* **PROBLEM STATEMENT**: In the records below, find each line holding the word "Import" and copy it.

* **EXTRACTED ENTRIES**:
(** * xrdsimpy: simulated X-ray powder diffraction patterns

    A shallow embedding of [xrd.py] (class [XRD]) and the properties of its
    pipeline: wavelength resolution, plane enumeration, structure factors and
    intensities, multiplicity merge, normalisation and the d-spacing report.

    Numbers.  The program computes with IEEE doubles (Python floats and numpy
    float64).  The embedding reads every such value as a real number of [R]
    and every arithmetic operation as the exact operation; integers are [Z].
    Where numpy would leave the reals without raising (a division by zero
    giving inf or nan) the model keeps Rocq's total division, and no theorem
    below relies on a quotient whose denominator is zero.  The multiplicity
    merge is written once over an arbitrary number type, so that its
    properties hold for the doubles of the program as well, and instantiated
    at [R] for the pipeline.

    Outside.  The form-factor file form.txt, the order in which Python
    iterates over a set, [float] on the wavelength specifier, [numpy.sort],
    [numpy.argsort] and [str] on a float are parameters of the program
    (Section [Program]).  [plot] returns the calls it makes to
    matplotlib.pyplot as data, and the script ([main]) starts from what
    [readCONTCAR] returned. *)

From Stdlib Require Import String Ascii.
From Stdlib Require Import Reals Lra Lia ZArith List Bool.
From Stdlib Require Import Sorted Permutation.
Import ListNotations.

(** ** Python exceptions and results *)

Module Py.

Inductive exn : Type :=
| KeyError
| LinAlgError
| ZeroDivisionError
| OverflowError
| TypeError
| IndexError
| ValueError.

Inductive result (A : Type) : Type :=
| Ok (a : A)
| Raise (e : exn).

Arguments Ok {A} a.
Arguments Raise {A} e.

Definition bind {A B : Type} (r : result A) (k : A -> result B) : result B :=
  match r with
  | Ok a => k a
  | Raise e => Raise e
  end.

End Py.

Import Py.

Notation "x <- c ;; k" := (bind c (fun x => k))
  (at level 61, c at next level, right associativity).

(** ** The multiplicity merge, over any number type

    [sum_intensity] is defined twice in the source, inside [plot] and inside
    [get_dspacing], with the same text; one definition embeds both. *)

Section Merge.

Variable num : Type.
Variable sub : num -> num -> num.
Variable absn : num -> num.
Variable leb : num -> num -> bool.
Variable add : num -> num -> num.

(** [abs(r - x_value) <= tolerance] for one representative [r]. *)
Definition close (tolerance r x_value : num) : bool :=
  leb (absn (sub r x_value)) tolerance.

(** [np.where(abs(new_x_list - x_value) <= tolerance)[0]] followed by
    [index[0]] when it is not empty: the least index whose representative is
    within the tolerance. *)
Fixpoint where_first (tolerance : num) (new_x_list : list num) (x_value : num)
  : option nat :=
  match new_x_list with
  | [] => None
  | r :: rest =>
      if close tolerance r x_value then Some O
      else option_map S (where_first tolerance rest x_value)
  end.

(** [new_y_list[j] += y]. *)
Fixpoint add_at (j : nat) (y : num) (new_y_list : list num) : list num :=
  match new_y_list, j with
  | [], _ => []
  | v :: rest, O => add v y :: rest
  | v :: rest, S j' => v :: add_at j' y rest
  end.

(** The loop [for i, x_value in enumerate(x_list)], with the two lists it
    builds as its state; [y_list[i]] raises [IndexError] when [y_list] is the
    shorter list. *)
Fixpoint merge_loop (tolerance : num) (x_list y_list new_x_list new_y_list : list num)
  : result (list num * list num) :=
  match x_list with
  | [] => Ok (new_x_list, new_y_list)
  | x_value :: xs =>
      match y_list with
      | [] => Raise IndexError
      | y :: ys =>
          match where_first tolerance new_x_list x_value with
          | Some j => merge_loop tolerance xs ys new_x_list (add_at j y new_y_list)
          | None => merge_loop tolerance xs ys (new_x_list ++ [x_value]) (new_y_list ++ [y])
          end
      end
  end.

Definition sum_intensity_gen (x_list y_list : list num) (tolerance : num)
  : result (list num * list num) :=
  merge_loop tolerance x_list y_list [] [].

(** No representative is within the tolerance of a later one. *)
Fixpoint separated (tolerance : num) (reps : list num) (l : list num) : Prop :=
  match l with
  | [] => True
  | x :: rest =>
      where_first tolerance reps x = None /\ separated tolerance (reps ++ [x]) rest
  end.

End Merge.

(** ** Real numbers, vectors and complex numbers *)

Open Scope R_scope.

Definition Rleb (a b : R) : bool := if Rle_dec a b then true else false.
Definition Reqb (a b : R) : bool := if Req_dec_T a b then true else false.

(** [sum_intensity(x_list, y_list, tolerance=1E-5)] on the values of the
    pipeline. *)
Definition default_tolerance : R := 1e-5.

Definition sum_intensity (x_list y_list : list R) (tolerance : R)
  : result (list R * list R) :=
  sum_intensity_gen R Rminus Rabs Rleb Rplus x_list y_list tolerance.

Definition vec3 : Type := R * R * R.
Definition mat3 : Type := vec3 * vec3 * vec3.
Definition hkl : Type := Z * Z * Z.

Definition vadd (u v : vec3) : vec3 :=
  let '(u0, u1, u2) := u in
  let '(v0, v1, v2) := v in
  (u0 + v0, u1 + v1, u2 + v2).

Definition vscale (c : R) (v : vec3) : vec3 :=
  let '(v0, v1, v2) := v in (c * v0, c * v1, c * v2).

(** [numpy.dot] of two vectors of length three. *)
Definition dot (u v : vec3) : R :=
  let '(u0, u1, u2) := u in
  let '(v0, v1, v2) := v in
  u0 * v0 + u1 * v1 + u2 * v2.

(** [numpy.linalg.norm] of a vector: the Euclidean norm. *)
Definition norm (v : vec3) : R := sqrt (dot v v).

Definition plane_vec (p : hkl) : vec3 :=
  let '(h, k, l) := p in (IZR h, IZR k, IZR l).

(** [h * k_1 + k * k_2 + l * k_3] *)
Definition lincomb (p : hkl) (k_1 k_2 k_3 : vec3) : vec3 :=
  let '(h, k, l) := p in
  vadd (vadd (vscale (IZR h) k_1) (vscale (IZR k) k_2)) (vscale (IZR l) k_3).

(** [np.dot([h, k, l], rec_lattice)]: a row vector times the matrix. *)
Definition vecmat (p : hkl) (m : mat3) : vec3 :=
  let '(h, k, l) := p in
  let '(r1, r2, r3) := m in
  let '(a0, a1, a2) := r1 in
  let '(b0, b1, b2) := r2 in
  let '(c0, c1, c2) := r3 in
  (IZR h * a0 + IZR k * b0 + IZR l * c0,
   IZR h * a1 + IZR k * b1 + IZR l * c1,
   IZR h * a2 + IZR k * b2 + IZR l * c2).

Definition det (m : mat3) : R :=
  let '(r1, r2, r3) := m in
  let '(a, b, c) := r1 in
  let '(d, e, f) := r2 in
  let '(g, h, i) := r3 in
  a * (e * i - f * h) - b * (d * i - f * g) + c * (d * h - e * g).

(** [np.linalg.inv], in exact arithmetic: the inverse of a 3x3 matrix (the
    inverse is unique, so the cofactor formula gives the matrix that the
    factorisation computes), and [LinAlgError] for a singular matrix, whose
    factorisation meets a zero pivot.  On doubles numpy raises only when a
    pivot is exactly zero after rounding, so a singular lattice may be
    inverted without an error; the properties below are stated for lattices
    with [det <> 0], where the two agree on the result. *)
Definition inv (m : mat3) : result mat3 :=
  let '(r1, r2, r3) := m in
  let '(a, b, c) := r1 in
  let '(d, e, f) := r2 in
  let '(g, h, i) := r3 in
  if Req_dec_T (det m) 0 then Raise LinAlgError
  else
    let s := / det m in
    Ok ((s * (e * i - f * h), s * (c * h - b * i), s * (b * f - c * e)),
        (s * (f * g - d * i), s * (a * i - c * g), s * (c * d - a * f)),
        (s * (d * h - e * g), s * (b * g - a * h), s * (a * e - b * d))).

(** [m.T] *)
Definition transpose (m : mat3) : mat3 :=
  let '(r1, r2, r3) := m in
  let '(a, b, c) := r1 in
  let '(d, e, f) := r2 in
  let '(g, h, i) := r3 in
  ((a, d, g), (b, e, h), (c, f, i)).

(** [m * np.pi * 2], entry by entry. *)
Definition mscale_pi2 (m : mat3) : mat3 :=
  let f := fun x : R => x * PI * 2 in
  let '(r1, r2, r3) := m in
  let '(a, b, c) := r1 in
  let '(d, e, g) := r2 in
  let '(h, i, j) := r3 in
  ((f a, f b, f c), (f d, f e, f g), (f h, f i, f j)).

(** Complex numbers as pairs (real part, imaginary part). *)
Definition C : Type := R * R.
Definition C0 : C := (0, 0).
Definition Cadd (a b : C) : C := (fst a + fst b, snd a + snd b).
(** A real number times a complex number. *)
Definition Cscale (f : R) (z : C) : C := (f * fst z, f * snd z).
(** [np.exp(1j * t)] *)
Definition Cexp_i (t : R) : C := (cos t, sin t).
(** [numpy.linalg.norm] of a complex scalar: its modulus. *)
Definition Cnorm (z : C) : R := sqrt (fst z * fst z + snd z * snd z).
(** Python's [sum]: a left fold that starts at 0. *)
Definition Csum (l : list C) : C := fold_left Cadd l C0.

(** [int(np.ceil(x))] *)
Definition ceil (x : R) : Z := (1 - up (- x))%Z.

(** ** The model *)

Definition atom : Type := string * vec3.
Definition reflection : Type := Z * Z * Z * R * R.

Record XRD : Type := mkXRD {
  lattice : mat3;
  rec_lattice : mat3;
  atoms : list atom;
  wavelength : R;
  twotheta_list : option (list R);
  inten_profile : option (list reflection);
  intensity_list : option (list R)
}.

(** The dictionary of [get_wavelength], in the order it is written. *)
Definition xray_wavelength : list (string * R) :=
  [ ("CuKa1"%string, 1.5405981);
    ("CuKa2"%string, 1.54443);
    ("CuKb1"%string, 1.39225);
    ("WLa1"%string, 1.47642);
    ("WLa2"%string, 1.48748) ].

Fixpoint dict_get (d : list (string * R)) (key : string) : result R :=
  match d with
  | [] => Raise KeyError
  | (k, v) :: rest => if String.eqb k key then Ok v else dict_get rest key
  end.

Definition get_wavelength (anode : string) : result R :=
  dict_get xray_wavelength anode.

Definition MAX_INDEX : Z := 5%Z.

(** [xrange(lo, hi)] *)
Definition xrange (lo hi : Z) : list Z :=
  map (fun i => (lo + Z.of_nat i)%Z) (seq 0 (Z.to_nat (hi - lo))).

(** [itertools.product(r, repeat=3)]: the last index runs fastest. *)
Definition product3 (r : list Z) : list hkl :=
  flat_map (fun h => flat_map (fun k => map (fun l => (h, k, l)) r) r) r.

(** [int(np.ceil(1. / wavelength / norm(k) * 4. * np.pi))], on real numbers.
    [1. / wavelength] divides Python floats and raises on zero; the division
    by the numpy norm gives inf on zero, which [int] refuses.  On doubles
    [int] also refuses the quotient when it overflows to inf (a subnormal
    wavelength) or is nan; these values are not real numbers and have no
    counterpart here. *)
Definition axis_index (wl : R) (k : vec3) : result Z :=
  if Req_dec_T wl 0 then Raise ZeroDivisionError
  else if Req_dec_T (norm k) 0 then Raise OverflowError
  else Ok (ceil (1 / wl / norm k * 4 * PI)).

* **SOLUTION**:
From Stdlib Require Import String Ascii.
From Stdlib Require Import Reals Lra Lia ZArith List Bool.
From Stdlib Require Import Sorted Permutation.
Import ListNotations.
Import Py.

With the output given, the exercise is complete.